The final draft of the KUHP revision criminal code includes articles that critics fear would overcriminalize common social practices, such as cohabitation and consensual sex between unmarried people.
The bill could also lead to more acts of vigilantism such as in the Cikupa case and may target vulnerable groups, including women and the destitute. In a recent virtual discussion on criminalizing adultery, women’s rights activist Naila Rizai Zakiah said lawmakers had been ignoring expert opinion relating to articles on adultery, especially in regard to the parties that have the right to make the report.
Adultery in the proposed KUHP revision is stipulated in articles 417, 418 and 419, in which the parents, husband, wife or children of the offenders could report a case to the police.

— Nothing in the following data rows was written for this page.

(** There is one set of hashes to delete, for both maps; here it is that of both of them. *)
Definition unstage {V} (blockHash : hash) (s : store hash V) : store hash V :=
  {| st_db := st_db s; st_cache := st_cache s; st_toAdd := delete blockHash (st_toAdd s); st_toDelete := st_toDelete s |}.
Definition markDeleted {V} (blockHash : hash) (s : store hash V) : store hash V :=
  {| st_db := st_db s; st_cache := st_cache s; st_toAdd := st_toAdd s; st_toDelete := <[blockHash := ()]> (st_toDelete s) |}.
Definition utxoDiffStore_Delete (blockHash : hash) : storing unit :=
  modify (λ s,
    if isBlockHashStaged blockHash s then {| ud_diffs := unstage blockHash (ud_diffs s); ud_children := unstage blockHash (ud_children s) |}
    else {| ud_diffs := markDeleted blockHash (ud_diffs s); ud_children := markDeleted blockHash (ud_children s) |}).

Definition utxoDiffStore_Commit : storing unit :=
  let* s := get in
  on_diffs (commitAdds range utxoDiffCodec (range diff (st_toAdd (ud_diffs s)))) ;;*
  on_children (commitAdds range utxoDiffChildCodec (range hash (st_toAdd (ud_children s)))) ;;*
  on_diffs (commitDeletes (map fst (range unit (st_toDelete (ud_diffs s))))) ;;*
  on_children (commitDeletes (map fst (range unit (st_toDelete (ud_children s))))).
End Diffs.
End DiffStore.

(** ** daablocksstore *)
Module DaaStore.
Section Daa.
Variable range : ∀ A, gmap hash A → list (hash * A).

Record daaStore := {
  ds_scores : store hash Z;
  ds_addedBlocks : store hash (list hash)
}.
Abbreviation storing A := (prog daaStore storeError A) (only parsing).
Definition on_scores {A} (m : prog (store hash Z) storeError A) : storing A :=
  zoom ds_scores (λ d s, {| ds_scores := d; ds_addedBlocks := ds_addedBlocks s |}) m.
Definition on_addedBlocks {A} (m : prog (store hash (list hash)) storeError A) : storing A :=
  zoom ds_addedBlocks (λ d s, {| ds_scores := ds_scores s; ds_addedBlocks := d |}) m.

Definition StageDAAScore (blockHash : hash) (daaScore : Z) : storing unit := on_scores (store_Stage blockHash daaScore).
Definition StageBlockDAAAddedBlocks (blockHash : hash) (addedBlocks : list hash) : storing unit := on_addedBlocks (store_Stage blockHash addedBlocks).
Definition daaStore_DAAScore (blockHash : hash) : storing Z := on_scores (store_Get range uint64Codec blockHash).
Definition daaStore_DAAAddedBlocks (blockHash : hash) : storing (list hash) := on_addedBlocks (store_Get range hashesCodec blockHash).

(** The score of a block that is not staged is not marked: in both cases the added blocks are. *)
Definition daaStore_Delete (blockHash : hash) : storing unit :=
  (let* s := get in
   if bool_decide (is_Some (st_toAdd (ds_scores s) !! blockHash)) then modify (λ s, {| ds_scores := DiffStore.unstage blockHash (ds_scores s); ds_addedBlocks := ds_addedBlocks s |})
   else modify (λ s, {| ds_scores := ds_scores s; ds_addedBlocks := DiffStore.markDeleted blockHash (ds_addedBlocks s) |})) ;;*
  let* s := get in
  if bool_decide (is_Some (st_toAdd (ds_addedBlocks s) !! blockHash))
  then modify (λ s, {| ds_scores := ds_scores s; ds_addedBlocks := DiffStore.unstage blockHash (ds_addedBlocks s) |})
  else modify (λ s, {| ds_scores := ds_scores s; ds_addedBlocks := DiffStore.markDeleted blockHash (ds_addedBlocks s) |}).

Definition daaStore_Commit : storing unit :=
  let* s := get in
  on_scores (commitAdds range uint64Codec (range Z (st_toAdd (ds_scores s)))) ;;*
  on_addedBlocks (commitAdds range hashesCodec (range (list hash) (st_toAdd (ds_addedBlocks s)))) ;;*
  on_scores (commitDeletes (map fst (range unit (st_toDelete (ds_scores s))))) ;;*
  on_addedBlocks (commitDeletes (map fst (range unit (st_toDelete (ds_addedBlocks s))))).
End Daa.
End DaaStore.

(** ** consensusstatestore *)
Module ConsensusState.
Section State.
Variable range : ∀ A, gmap DomainOutpoint A → list (DomainOutpoint * A).
Variables (utxoEntryCodec : codec utxoEntry) (tipsCodec : codec (list hash)).

(** The UTXO set of the virtual block in the database and its cache, the flag of an import, the staged diff, and the tips.  The keys of the set are
    serialized outpoints. *)
Record consensusStateStore := {
  cs_utxos : gmap DomainOutpoint bytes;
  cs_virtualUTXOSetCache : LRUCache DomainOutpoint utxoEntry;
  cs_importing : bool;
  cs_virtualUTXODiffStaging : option diff;
  cs_tips : cell (list hash)
}.
Abbreviation storing A := (prog consensusStateStore storeError A) (only parsing).

Definition with_utxos (f : gmap DomainOutpoint bytes → gmap DomainOutpoint bytes) (s : consensusStateStore) : consensusStateStore :=
  {| cs_utxos := f (cs_utxos s); cs_virtualUTXOSetCache := cs_virtualUTXOSetCache s; cs_importing := cs_importing s;
     cs_virtualUTXODiffStaging := cs_virtualUTXODiffStaging s; cs_tips := cs_tips s |}.
Definition with_utxoCache (f : LRUCache DomainOutpoint utxoEntry → LRUCache DomainOutpoint utxoEntry) (s : consensusStateStore) : consensusStateStore :=
  {| cs_utxos := cs_utxos s; cs_virtualUTXOSetCache := f (cs_virtualUTXOSetCache s); cs_importing := cs_importing s;
     cs_virtualUTXODiffStaging := cs_virtualUTXODiffStaging s; cs_tips := cs_tips s |}.
Definition on_tips {A} (m : prog (cell (list hash)) storeError A) : storing A :=
  zoom cs_tips (λ t s, {| cs_utxos := cs_utxos s; cs_virtualUTXOSetCache := cs_virtualUTXOSetCache s; cs_importing := cs_importing s;
                          cs_virtualUTXODiffStaging := cs_virtualUTXODiffStaging s; cs_tips := t |}) m.

(** tips.go *)
Definition Tips : storing (list hash) := on_tips (cell_Get tipsCodec).
Definition StageTips (tipHashes : list hash) : storing unit := on_tips (cell_Stage tipHashes).
Definition commitTips : storing unit := on_tips (cell_Commit tipsCodec).

(** utxo.go *)
Definition StageVirtualUTXODiff (virtualUTXODiff : diff) : storing unit :=
  modify (λ s, {| cs_utxos := cs_utxos s; cs_virtualUTXOSetCache := cs_virtualUTXOSetCache s; cs_importing := cs_importing s;
                  cs_virtualUTXODiffStaging := Some virtualUTXODiff; cs_tips := cs_tips s |}).

Fixpoint commitRemovals (outpoints : list DomainOutpoint) : storing unit :=
  match outpoints with
  | [] => ret ()
  | toRemoveOutpoint :: rest =>
      modify (with_utxoCache (λ cache, lru_Remove cache toRemoveOutpoint)) ;;*
      modify (with_utxos (delete toRemoveOutpoint)) ;;*
      commitRemovals rest
  end.
Fixpoint commitAdditions (entries : list (DomainOutpoint * utxoEntry)) : storing unit :=
  match entries with
  | [] => ret ()
  | (toAddOutpoint, toAddEntry) :: rest =>
      modify (with_utxoCache (λ cache, lru_Add range cache toAddOutpoint toAddEntry)) ;;*
      match encode utxoEntryCodec toAddEntry with
      | None => fail ErrSerialize
      | Some serializedEntry =>
          modify (with_utxos (<[toAddOutpoint := serializedEntry]>)) ;;*
          commitAdditions rest
      end
  end.
Definition commitVirtualUTXODiff : storing unit :=
  let* s := get in
  if cs_importing s then fail ErrImporting
  else
    match cs_virtualUTXODiffStaging s with
    | None => ret ()
    | Some d =>
        commitRemovals (map fst (range utxoEntry (toRemove d))) ;;*
        commitAdditions (range utxoEntry (toAdd d))
    end.
Definition consensusState_Commit : storing unit := commitTips ;;* commitVirtualUTXODiff.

Activists insisted that only the husband or wife should be able to report such cases to the police — as stipulated in the current code — as they are the only parties whose rights are being violated. Naila stated that- “In stipulating terms for adultery, the Criminal Code values privacy in that only partners may report [the violation],” “Overcriminalization not only harms the country but also its people That mistake should not be repeated.”
Indonesia has in recent years been blamed for contributing to the erosion of civil liberties by allowing for the criminalization of free speech through regulations such as the Electronic Information and Transactions (ITE) Law and the Narcotics Law.
Activists argue that conservative legislators have for years attempted to test the limits of freedoms by revising the draconian penal code, which has remained largely unchanged since it was inherited from the Dutch colonial era.